**DIRECTIONS**
Looking at the records below, state how many lines include the string "pose" and add nothing further.

-- SUPPLIED DATA follows --

(* ===== verification/HttpCallbacks.v ===== *)
(** * What the callbacks keep true of their state

    A property of the callbacks' state that every successful callback keeps
    holds after every call of [http_parser_execute] that ends without error:
    the parser touches the state only through the callbacks. *)

From stdpp Require Import options.
From S2P Require Import Prelude HttpTypes HttpExecute HttpLogic HttpInvariant HttpSafety HttpSplit.

Section Keeps.
Context {D : Type} (settings : http_parser_settings D) (I : D -> Prop).
Implicit Types s : mstate D.

(** The obligation on each callback. *)
Record callbacks_keep : Prop := {
  keep_data k cb p w d code paused d' :
    data_cb settings k = Some cb -> cb p w d = (code, paused, d') -> I d -> code = 0 -> I d';
  keep_notify k cb p d code paused d' :
    notify_cb settings k = Some cb -> cb p d = (code, paused, d') -> I d -> code = 0 -> I d';
  keep_headers cb p d code paused d' :
    on_headers_complete settings = Some cb -> cb p d = (code, paused, d') -> I d -> I d'
}.

Context (Hcb : callbacks_keep).
Set Default Proof Using "Type*".

(** [m] keeps the property, unless it returns with an error. *)
Definition keeps {A} (m : exec D A) : Prop :=
  forall s, I (m_data s) ->
    match m s with
    | (Return _, s') => p_http_errno (m_parser s') = HPE_OK -> I (m_data s')
    | (_, s') => I (m_data s')
    end.

Lemma keeps_bind {A B} (m : exec D A) (k : A -> exec D B) :
  keeps m -> (forall a, keeps (k a)) -> keeps (bind m k).
Proof.
  intros Hm Hk s Hs. specialize (Hm s Hs). unfold bind.
  destruct (m s) as [[] s']; try done. by apply Hk.
Qed.

Lemma keeps_ret {A} (a : A) : keeps (ret a).
Proof. by intros s. Qed.
Lemma keeps_goto_error {A} : keeps (A := A) goto_error.
Proof. by intros s. Qed.
Lemma keeps_goto_reexecute_byte {A} : keeps (A := A) goto_reexecute_byte.
Proof. by intros s. Qed.
Lemma keeps_return {A} q : keeps (A := A) (return_ q).
Proof. by intros s Hs ?. Qed.
Lemma keeps_assert c : keeps (assert c).
Proof. by destruct c; intros s. Qed.
Lemma keeps_parser : keeps parser_.
Proof. by intros s. Qed.
Lemma keeps_p : keeps p_.
Proof. by intros s. Qed.
Lemma keeps_modify f : keeps (modify f).
Proof. by intros s. Qed.
Lemma keeps_set_p q : keeps (set_p q).
Proof. by intros s. Qed.
Lemma keeps_char_at w i : keeps (char_at w i).
Proof. unfold char_at. split_if; by intros s. Qed.
Lemma keeps_MARK k : keeps (MARK k).
Proof. intros s Hs. unfold MARK. by destruct (get_mark k (m_marks s)). Qed.

Lemma after_cb_ok e code paused p :
  e <> HPE_OK -> p_http_errno (after_cb e code paused p) = HPE_OK -> code = 0.
Proof. unfold after_cb. destruct (code =? 0) eqn:E; [by to_prop|]. by destruct paused. Qed.

Lemma keeps_CALLBACK_NOTIFY_ k er : keeps (CALLBACK_NOTIFY_ settings k er).
Proof.
  unfold CALLBACK_NOTIFY_. apply keeps_bind; [apply keeps_parser|]. intros p.
  apply keeps_bind; [apply keeps_assert|]. intros _.
  destruct (notify_cb settings k) as [cb|] eqn:E; [|apply keeps_ret].
  intros s Hs. destruct (cb _ _) as [[code paused] d'] eqn:Ec. cbn zeta.
  destruct (p_http_errno _ =e HPE_OK) eqn:Eo.
  - apply enum_eqb_eq, after_cb_ok in Eo; [|by destruct k]. cbn. by eapply keep_notify.
  - apply enum_eqb_neq in Eo. done.
Qed.

Lemma keeps_CALLBACK_NOTIFY k : keeps (CALLBACK_NOTIFY settings k).
Proof. apply keeps_bind; [apply keeps_p|]. intros q. apply keeps_CALLBACK_NOTIFY_. Qed.

Lemma keeps_CALLBACK_DATA_ k stop er : keeps (CALLBACK_DATA_ settings k stop er).
Proof.
  unfold CALLBACK_DATA_. apply keeps_bind; [apply keeps_parser|]. intros p.
  apply keeps_bind; [apply keeps_assert|]. intros _ s Hs.
  destruct (get_mark k (m_marks s)) as [mark|]; [|done].
  destruct (data_cb settings k) as [cb|] eqn:E; [|done].
  destruct (cb _ _ _) as [[code paused] d'] eqn:Ec. cbn zeta.
  destruct (p_http_errno _ =e HPE_OK) eqn:Eo.
  - apply enum_eqb_eq, after_cb_ok in Eo; [|by destruct k]. cbn. by eapply keep_data.
  - apply enum_eqb_neq in Eo. done.
Qed.

Lemma keeps_CALLBACK_DATA k : keeps (CALLBACK_DATA settings k).
Proof. apply keeps_bind; [apply keeps_p|]. intros q. apply keeps_CALLBACK_DATA_. Qed.
Lemma keeps_CALLBACK_DATA_NOADVANCE k : keeps (CALLBACK_DATA_NOADVANCE settings k).
Proof. apply keeps_bind; [apply keeps_p|]. intros q. apply keeps_CALLBACK_DATA_. Qed.

Lemma keeps_call_headers_complete : keeps (call_headers_complete settings).
Proof.
  unfold call_headers_complete. destruct (on_headers_complete settings) as [cb|] eqn:E; [|apply keeps_ret].
  apply keeps_bind.
  - intros s Hs. destruct (cb _ _) as [[code paused] d] eqn:Ec. cbn. by eapply keep_headers.
  - intros r. repeat split_if; [apply keeps_ret|apply keeps_modify|].
    apply keeps_bind; [apply keeps_modify|]. intros _.
    apply keeps_bind; [apply keeps_p|]. intros q. apply keeps_return.
Qed.

Ltac keeps_step :=
  lazymatch goal with
  | |- keeps (bind _ _) => apply keeps_bind; [|intros ?]
  | |- keeps (ret _) => apply keeps_ret
  | |- keeps break => apply keeps_ret
  | |- keeps goto_error => apply keeps_goto_error
  | |- keeps goto_reexecute_byte => apply keeps_goto_reexecute_byte
  | |- keeps (return_ _) => apply keeps_return
  | |- keeps (assert _) => apply keeps_assert
  | |- keeps parser_ => apply keeps_parser
  | |- keeps p_ => apply keeps_p
  | |- keeps (modify _) => apply keeps_modify
  | |- keeps (set_p _) => apply keeps_set_p
  | |- keeps (goto_state _) => apply keeps_modify
  | |- keeps (SET_ERRNO _) => apply keeps_modify
  | |- keeps (error _) => unfold error
  | |- keeps (STRICT_CHECK _) => unfold STRICT_CHECK
  | |- keeps new_message => unfold new_message
  | |- keeps (match_word _ _ _) => unfold match_word
  | |- keeps (char_at _ _) => apply keeps_char_at
  | |- keeps (MARK _) => apply keeps_MARK
  | |- keeps (CALLBACK_NOTIFY _ _) => apply keeps_CALLBACK_NOTIFY
  | |- keeps (CALLBACK_DATA _ _) => apply keeps_CALLBACK_DATA
  | |- keeps (CALLBACK_DATA_ _ _ _ _) => apply keeps_CALLBACK_DATA_
  | |- keeps (CALLBACK_DATA_NOADVANCE _ _) => apply keeps_CALLBACK_DATA_NOADVANCE
  | |- keeps (call_headers_complete _) => apply keeps_call_headers_complete
  | |- keeps (if ?c then _ else _) => destruct c
  | |- keeps (match ?h with _ => _ end) => destruct h
  | |- keeps (let x := ?v in _) => cbv zeta
  end; cbn beta.

Lemma keeps_dispatch st ch : keeps (dispatch settings st ch).
Proof. destruct st; cbn [dispatch]; repeat (open_case; keeps_step). Qed.

Lemma keeps_reexecute fuel ch : keeps (reexecute_byte settings fuel ch).
Proof.
  induction fuel as [|fuel IH]; intros s Hs; [done|]. cbn [reexecute_byte].
  pose proof (keeps_dispatch (p_state (m_parser s)) ch s Hs) as Hd.
  destruct (dispatch settings _ ch s) as [[] s']; try done. by apply IH.
Qed.

Lemma keeps_loop_body ch : keeps (loop_body settings ch).
Proof.
  unfold loop_body, count_header_byte.
  repeat first [apply keeps_reexecute | keeps_step].
Qed.

Lemma keeps_for_loop fuel : keeps (for_loop settings fuel).
Proof.
  induction fuel as [|fuel IH]; intros s Hs; cbn [for_loop]; destruct (m_p s) as [|ch q]; try done.
  revert s Hs. apply keeps_bind; [apply keeps_loop_body|by intros _].
Qed.

Lemma keeps_flush_marks : keeps (flush_marks settings).
Proof.
  unfold flush_marks. apply keeps_bind; [|intros; repeat keeps_step].
  intros s. apply keeps_assert.
Qed.

Lemma execute_keeps p d data n p' d' :
  http_parser_execute settings p d data = Some (n, p', d') -> I d ->
  p_http_errno p' = HPE_OK -> I d'.
Proof.
  unfold http_parser_execute. destruct (negb _); [by intros [= <- <- <-]|].
  destruct data as [|c data].
  - unfold execute_eof. intros E Hd Hok. destruct (p_state p); simplify_eq; try done.
    pose proof (keeps_CALLBACK_NOTIFY_ FOR_message_complete [] (mk_mstate p [] no_marks d) Hd) as Hk.
    change (CALLBACK_NOTIFY_NOADVANCE settings FOR_message_complete (mk_mstate p [] no_marks d))
      with (CALLBACK_NOTIFY_ settings FOR_message_complete [] (mk_mstate p [] no_marks d)) in E.
    destruct (CALLBACK_NOTIFY_ _ _ _ _) as [[] s']; simplify_eq; auto.
  - unfold run. intros E Hd Hok.
    pose proof (keeps_bind (for_loop settings (length (c :: data))) (fun _ => flush_marks settings)
      (keeps_for_loop _) (fun _ => keeps_flush_marks)
      (mk_mstate p (c :: data) (start_marks (p_state p) (c :: data)) d) Hd) as Hk.
    cbn [m_p] in E. destruct (bind _ _ _) as [[] s']; simplify_eq; auto.
Qed.
End Keeps.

-- SUPPLIED DATA concluded --

**OUTPUT FOR THIS TASK**
3